What you have to do: Two lines below mark the span: the one containing "has_marker l = false)" and the one containing "has_file_notice content 5 = Z.of_nat i.". Set down both, plus every line between, exactly as they stand, and nothing else.

Data to examine:
Content starts

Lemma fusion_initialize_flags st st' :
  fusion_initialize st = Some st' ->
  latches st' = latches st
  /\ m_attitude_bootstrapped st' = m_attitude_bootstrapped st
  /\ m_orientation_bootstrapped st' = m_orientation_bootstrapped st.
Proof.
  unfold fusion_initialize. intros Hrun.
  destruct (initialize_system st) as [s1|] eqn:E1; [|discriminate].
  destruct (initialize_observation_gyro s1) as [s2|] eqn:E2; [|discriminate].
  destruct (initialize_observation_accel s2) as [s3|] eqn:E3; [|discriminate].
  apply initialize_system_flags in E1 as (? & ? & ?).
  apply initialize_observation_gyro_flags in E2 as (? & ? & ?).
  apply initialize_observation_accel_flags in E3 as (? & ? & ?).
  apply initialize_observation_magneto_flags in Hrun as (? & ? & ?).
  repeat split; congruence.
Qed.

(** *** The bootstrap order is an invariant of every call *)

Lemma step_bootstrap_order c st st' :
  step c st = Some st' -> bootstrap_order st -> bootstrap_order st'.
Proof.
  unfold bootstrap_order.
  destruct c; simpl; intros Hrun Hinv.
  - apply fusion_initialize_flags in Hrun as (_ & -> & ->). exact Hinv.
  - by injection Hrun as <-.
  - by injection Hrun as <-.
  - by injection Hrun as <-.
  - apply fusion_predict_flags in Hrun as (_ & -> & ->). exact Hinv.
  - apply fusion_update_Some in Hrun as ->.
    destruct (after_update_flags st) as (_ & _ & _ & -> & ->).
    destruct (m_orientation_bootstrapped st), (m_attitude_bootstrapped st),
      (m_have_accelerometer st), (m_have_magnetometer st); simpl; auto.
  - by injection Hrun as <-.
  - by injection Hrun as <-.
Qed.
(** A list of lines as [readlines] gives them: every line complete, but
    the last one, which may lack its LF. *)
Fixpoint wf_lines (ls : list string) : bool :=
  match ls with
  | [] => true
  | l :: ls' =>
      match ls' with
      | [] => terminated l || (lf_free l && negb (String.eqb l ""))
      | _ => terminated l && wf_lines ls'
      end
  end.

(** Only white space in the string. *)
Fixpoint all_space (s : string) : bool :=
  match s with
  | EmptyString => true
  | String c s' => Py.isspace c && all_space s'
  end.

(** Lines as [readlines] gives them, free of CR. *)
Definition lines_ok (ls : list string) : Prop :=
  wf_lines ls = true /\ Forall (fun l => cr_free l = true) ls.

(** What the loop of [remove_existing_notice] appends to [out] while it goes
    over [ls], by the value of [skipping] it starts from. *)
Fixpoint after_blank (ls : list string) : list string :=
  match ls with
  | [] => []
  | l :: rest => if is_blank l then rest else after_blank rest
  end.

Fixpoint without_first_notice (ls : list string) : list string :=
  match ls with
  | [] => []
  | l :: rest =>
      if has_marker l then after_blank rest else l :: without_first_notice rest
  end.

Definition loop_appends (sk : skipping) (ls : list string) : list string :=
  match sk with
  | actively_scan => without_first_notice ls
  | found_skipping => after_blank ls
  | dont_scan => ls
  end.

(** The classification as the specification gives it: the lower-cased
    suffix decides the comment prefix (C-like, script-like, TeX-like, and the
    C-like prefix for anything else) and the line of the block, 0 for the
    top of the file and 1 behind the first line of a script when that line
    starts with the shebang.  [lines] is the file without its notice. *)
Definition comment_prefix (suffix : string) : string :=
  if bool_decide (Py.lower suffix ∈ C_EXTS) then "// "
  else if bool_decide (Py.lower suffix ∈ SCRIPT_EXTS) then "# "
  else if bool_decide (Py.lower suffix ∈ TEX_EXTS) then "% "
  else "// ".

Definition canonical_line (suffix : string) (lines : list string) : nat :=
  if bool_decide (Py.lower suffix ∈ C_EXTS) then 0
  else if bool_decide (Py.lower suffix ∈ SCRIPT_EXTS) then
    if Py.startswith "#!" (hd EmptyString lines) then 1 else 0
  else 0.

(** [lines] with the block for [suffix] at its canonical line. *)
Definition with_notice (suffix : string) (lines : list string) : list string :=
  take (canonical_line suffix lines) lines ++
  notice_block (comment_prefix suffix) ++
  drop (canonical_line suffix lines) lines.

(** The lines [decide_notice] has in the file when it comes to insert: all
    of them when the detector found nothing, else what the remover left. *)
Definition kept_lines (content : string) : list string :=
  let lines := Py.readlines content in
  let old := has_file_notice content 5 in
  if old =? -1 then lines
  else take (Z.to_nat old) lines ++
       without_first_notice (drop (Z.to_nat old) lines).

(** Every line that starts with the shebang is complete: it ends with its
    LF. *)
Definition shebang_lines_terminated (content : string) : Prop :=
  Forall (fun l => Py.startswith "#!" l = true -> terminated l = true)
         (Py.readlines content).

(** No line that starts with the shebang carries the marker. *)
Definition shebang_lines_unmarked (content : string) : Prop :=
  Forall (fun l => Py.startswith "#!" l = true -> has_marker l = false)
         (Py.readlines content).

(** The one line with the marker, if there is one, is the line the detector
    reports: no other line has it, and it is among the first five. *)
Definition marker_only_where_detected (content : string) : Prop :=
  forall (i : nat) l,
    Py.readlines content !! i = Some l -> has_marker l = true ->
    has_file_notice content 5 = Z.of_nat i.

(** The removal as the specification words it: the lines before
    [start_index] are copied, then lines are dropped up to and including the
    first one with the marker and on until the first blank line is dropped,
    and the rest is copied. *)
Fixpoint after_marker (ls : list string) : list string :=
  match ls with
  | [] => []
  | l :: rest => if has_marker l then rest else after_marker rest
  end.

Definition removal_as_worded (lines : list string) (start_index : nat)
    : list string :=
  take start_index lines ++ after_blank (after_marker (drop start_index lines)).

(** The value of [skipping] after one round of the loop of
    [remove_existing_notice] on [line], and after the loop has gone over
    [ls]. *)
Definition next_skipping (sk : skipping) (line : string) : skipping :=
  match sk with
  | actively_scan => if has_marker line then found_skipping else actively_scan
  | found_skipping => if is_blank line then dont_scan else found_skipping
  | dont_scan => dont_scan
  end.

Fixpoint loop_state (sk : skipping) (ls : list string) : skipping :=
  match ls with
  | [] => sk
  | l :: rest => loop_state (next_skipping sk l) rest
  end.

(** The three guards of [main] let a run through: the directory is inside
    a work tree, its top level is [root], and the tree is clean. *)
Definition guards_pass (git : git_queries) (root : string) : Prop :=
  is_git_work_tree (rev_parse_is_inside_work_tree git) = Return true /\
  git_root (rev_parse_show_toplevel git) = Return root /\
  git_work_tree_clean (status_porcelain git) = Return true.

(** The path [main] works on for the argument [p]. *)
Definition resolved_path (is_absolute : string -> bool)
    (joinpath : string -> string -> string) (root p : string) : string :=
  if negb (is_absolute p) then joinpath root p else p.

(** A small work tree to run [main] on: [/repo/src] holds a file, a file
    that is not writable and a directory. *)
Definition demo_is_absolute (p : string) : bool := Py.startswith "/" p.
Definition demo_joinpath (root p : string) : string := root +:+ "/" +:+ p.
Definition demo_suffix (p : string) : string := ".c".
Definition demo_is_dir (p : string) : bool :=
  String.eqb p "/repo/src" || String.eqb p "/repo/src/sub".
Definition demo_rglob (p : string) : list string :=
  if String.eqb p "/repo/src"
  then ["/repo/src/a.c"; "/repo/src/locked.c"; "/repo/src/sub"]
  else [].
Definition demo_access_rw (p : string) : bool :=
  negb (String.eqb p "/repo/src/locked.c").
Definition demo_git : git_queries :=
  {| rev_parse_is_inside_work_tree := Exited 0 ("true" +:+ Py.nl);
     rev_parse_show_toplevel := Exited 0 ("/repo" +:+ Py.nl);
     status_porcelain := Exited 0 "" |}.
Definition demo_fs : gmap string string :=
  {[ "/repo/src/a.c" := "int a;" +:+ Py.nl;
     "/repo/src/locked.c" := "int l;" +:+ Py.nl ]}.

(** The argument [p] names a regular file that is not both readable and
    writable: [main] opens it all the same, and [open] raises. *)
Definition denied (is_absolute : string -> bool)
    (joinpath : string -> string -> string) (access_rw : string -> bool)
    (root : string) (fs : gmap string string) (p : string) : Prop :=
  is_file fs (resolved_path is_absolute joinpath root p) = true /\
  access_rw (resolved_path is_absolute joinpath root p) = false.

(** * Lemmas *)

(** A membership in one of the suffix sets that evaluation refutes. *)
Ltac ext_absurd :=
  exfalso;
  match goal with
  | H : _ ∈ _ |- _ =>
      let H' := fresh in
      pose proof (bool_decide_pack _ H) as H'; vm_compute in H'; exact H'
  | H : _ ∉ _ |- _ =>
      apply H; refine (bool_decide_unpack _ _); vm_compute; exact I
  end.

Content ends
Content starts

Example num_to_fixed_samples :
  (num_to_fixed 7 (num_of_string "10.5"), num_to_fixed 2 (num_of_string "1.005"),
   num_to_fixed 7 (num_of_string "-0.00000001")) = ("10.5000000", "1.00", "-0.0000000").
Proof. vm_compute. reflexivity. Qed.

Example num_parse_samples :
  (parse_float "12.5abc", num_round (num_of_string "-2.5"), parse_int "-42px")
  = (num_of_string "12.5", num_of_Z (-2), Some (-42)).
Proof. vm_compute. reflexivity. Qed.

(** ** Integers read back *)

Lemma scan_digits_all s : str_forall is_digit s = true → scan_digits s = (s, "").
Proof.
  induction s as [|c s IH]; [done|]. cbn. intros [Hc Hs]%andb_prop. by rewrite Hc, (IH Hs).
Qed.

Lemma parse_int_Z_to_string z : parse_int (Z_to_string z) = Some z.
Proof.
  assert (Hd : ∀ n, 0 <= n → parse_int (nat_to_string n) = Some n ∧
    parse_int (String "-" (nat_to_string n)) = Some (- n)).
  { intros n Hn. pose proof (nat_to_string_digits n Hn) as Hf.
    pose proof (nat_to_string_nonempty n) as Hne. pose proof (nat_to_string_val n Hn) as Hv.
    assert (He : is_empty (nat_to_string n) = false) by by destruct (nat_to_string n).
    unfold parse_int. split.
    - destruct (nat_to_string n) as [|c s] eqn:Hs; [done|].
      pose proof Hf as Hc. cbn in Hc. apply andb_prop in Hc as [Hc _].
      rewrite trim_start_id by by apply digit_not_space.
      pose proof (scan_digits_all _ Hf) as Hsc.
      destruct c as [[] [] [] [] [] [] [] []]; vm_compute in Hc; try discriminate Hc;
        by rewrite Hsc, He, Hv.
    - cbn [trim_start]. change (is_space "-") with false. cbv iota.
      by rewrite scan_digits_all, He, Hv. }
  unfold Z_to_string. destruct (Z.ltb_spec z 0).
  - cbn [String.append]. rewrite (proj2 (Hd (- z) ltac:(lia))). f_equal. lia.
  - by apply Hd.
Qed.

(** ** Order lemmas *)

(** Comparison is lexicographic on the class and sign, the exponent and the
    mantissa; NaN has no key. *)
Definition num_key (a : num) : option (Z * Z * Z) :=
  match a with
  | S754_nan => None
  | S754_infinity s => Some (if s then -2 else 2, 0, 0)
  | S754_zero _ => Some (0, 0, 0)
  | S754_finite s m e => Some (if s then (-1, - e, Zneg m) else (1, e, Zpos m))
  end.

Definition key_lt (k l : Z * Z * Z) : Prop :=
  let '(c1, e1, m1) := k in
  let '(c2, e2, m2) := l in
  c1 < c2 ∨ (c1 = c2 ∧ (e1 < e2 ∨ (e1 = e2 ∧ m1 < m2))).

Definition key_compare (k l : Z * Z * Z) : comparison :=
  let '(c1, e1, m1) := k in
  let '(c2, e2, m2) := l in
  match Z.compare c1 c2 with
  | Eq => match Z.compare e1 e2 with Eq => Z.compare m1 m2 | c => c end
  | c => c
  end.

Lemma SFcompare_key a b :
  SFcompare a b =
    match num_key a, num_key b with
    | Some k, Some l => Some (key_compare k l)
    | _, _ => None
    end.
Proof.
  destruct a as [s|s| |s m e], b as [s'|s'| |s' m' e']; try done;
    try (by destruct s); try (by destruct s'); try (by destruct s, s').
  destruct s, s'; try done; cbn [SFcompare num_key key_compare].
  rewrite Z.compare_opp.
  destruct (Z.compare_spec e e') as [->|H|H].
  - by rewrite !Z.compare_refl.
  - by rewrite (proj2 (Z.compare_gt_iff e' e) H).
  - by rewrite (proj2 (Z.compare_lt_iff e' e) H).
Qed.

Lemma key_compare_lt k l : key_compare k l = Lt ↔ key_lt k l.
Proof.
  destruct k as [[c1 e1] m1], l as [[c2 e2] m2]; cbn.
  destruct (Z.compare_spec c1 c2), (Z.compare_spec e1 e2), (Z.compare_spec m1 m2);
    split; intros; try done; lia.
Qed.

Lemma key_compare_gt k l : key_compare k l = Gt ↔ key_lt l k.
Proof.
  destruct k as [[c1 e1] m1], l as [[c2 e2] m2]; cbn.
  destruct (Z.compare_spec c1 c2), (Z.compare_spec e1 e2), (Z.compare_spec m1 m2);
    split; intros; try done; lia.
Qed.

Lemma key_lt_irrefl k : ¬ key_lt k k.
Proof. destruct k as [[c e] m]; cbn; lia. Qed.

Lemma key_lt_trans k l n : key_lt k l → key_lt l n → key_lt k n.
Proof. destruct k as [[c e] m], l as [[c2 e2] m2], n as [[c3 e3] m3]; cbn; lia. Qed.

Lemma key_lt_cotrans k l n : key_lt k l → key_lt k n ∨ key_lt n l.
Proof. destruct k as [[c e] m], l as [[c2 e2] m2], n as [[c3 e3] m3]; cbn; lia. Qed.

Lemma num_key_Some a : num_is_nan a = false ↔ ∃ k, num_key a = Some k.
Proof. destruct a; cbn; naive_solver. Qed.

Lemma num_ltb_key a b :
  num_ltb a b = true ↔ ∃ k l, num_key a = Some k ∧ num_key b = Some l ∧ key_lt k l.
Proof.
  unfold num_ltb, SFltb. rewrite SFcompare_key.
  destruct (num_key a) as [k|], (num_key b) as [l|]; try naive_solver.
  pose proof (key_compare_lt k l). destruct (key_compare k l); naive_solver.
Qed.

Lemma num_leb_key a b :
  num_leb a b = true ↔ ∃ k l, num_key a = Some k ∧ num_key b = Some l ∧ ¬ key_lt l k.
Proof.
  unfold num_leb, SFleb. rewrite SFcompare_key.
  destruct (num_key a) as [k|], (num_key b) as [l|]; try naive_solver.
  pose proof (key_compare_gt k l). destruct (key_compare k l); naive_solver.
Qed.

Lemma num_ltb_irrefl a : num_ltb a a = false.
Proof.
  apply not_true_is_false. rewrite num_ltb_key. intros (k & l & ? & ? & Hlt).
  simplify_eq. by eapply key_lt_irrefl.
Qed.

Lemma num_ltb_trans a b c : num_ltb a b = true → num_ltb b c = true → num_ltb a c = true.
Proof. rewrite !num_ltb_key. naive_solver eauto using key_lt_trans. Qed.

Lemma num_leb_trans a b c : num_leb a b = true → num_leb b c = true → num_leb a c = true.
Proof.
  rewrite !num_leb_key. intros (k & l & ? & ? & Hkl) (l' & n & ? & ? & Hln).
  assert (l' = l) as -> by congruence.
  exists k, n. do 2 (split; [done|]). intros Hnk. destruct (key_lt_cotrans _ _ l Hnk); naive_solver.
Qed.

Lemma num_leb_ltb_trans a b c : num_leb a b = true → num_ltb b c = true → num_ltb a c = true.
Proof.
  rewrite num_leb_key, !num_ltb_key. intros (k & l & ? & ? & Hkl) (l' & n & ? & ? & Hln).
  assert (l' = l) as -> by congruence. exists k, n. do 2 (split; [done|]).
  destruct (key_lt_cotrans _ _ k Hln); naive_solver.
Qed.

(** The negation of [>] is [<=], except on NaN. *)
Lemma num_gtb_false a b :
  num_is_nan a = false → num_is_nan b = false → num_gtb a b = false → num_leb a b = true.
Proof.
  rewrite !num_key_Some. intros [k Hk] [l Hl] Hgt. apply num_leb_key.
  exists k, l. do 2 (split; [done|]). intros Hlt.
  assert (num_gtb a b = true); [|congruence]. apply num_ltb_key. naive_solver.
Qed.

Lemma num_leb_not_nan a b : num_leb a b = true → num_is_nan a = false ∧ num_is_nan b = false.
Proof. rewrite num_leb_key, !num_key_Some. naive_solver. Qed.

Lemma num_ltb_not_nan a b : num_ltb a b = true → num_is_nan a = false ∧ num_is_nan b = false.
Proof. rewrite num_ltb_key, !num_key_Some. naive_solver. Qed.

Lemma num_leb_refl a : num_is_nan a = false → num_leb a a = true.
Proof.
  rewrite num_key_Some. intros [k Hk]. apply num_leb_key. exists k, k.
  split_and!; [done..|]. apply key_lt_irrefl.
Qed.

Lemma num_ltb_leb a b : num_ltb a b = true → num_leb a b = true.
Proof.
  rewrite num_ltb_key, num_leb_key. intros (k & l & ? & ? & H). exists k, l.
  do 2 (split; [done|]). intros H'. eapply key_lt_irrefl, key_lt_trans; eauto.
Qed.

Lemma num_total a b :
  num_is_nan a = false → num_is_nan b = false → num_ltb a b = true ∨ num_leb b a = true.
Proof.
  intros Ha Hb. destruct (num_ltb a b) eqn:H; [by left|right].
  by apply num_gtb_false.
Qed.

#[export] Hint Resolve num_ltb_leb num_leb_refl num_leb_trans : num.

Content ends

Answer space:
  Forall (fun l => Py.startswith "#!" l = true -> has_marker l = false)
         (Py.readlines content).

(** The one line with the marker, if there is one, is the line the detector
    reports: no other line has it, and it is among the first five. *)
Definition marker_only_where_detected (content : string) : Prop :=
  forall (i : nat) l,
    Py.readlines content !! i = Some l -> has_marker l = true ->
    has_file_notice content 5 = Z.of_nat i.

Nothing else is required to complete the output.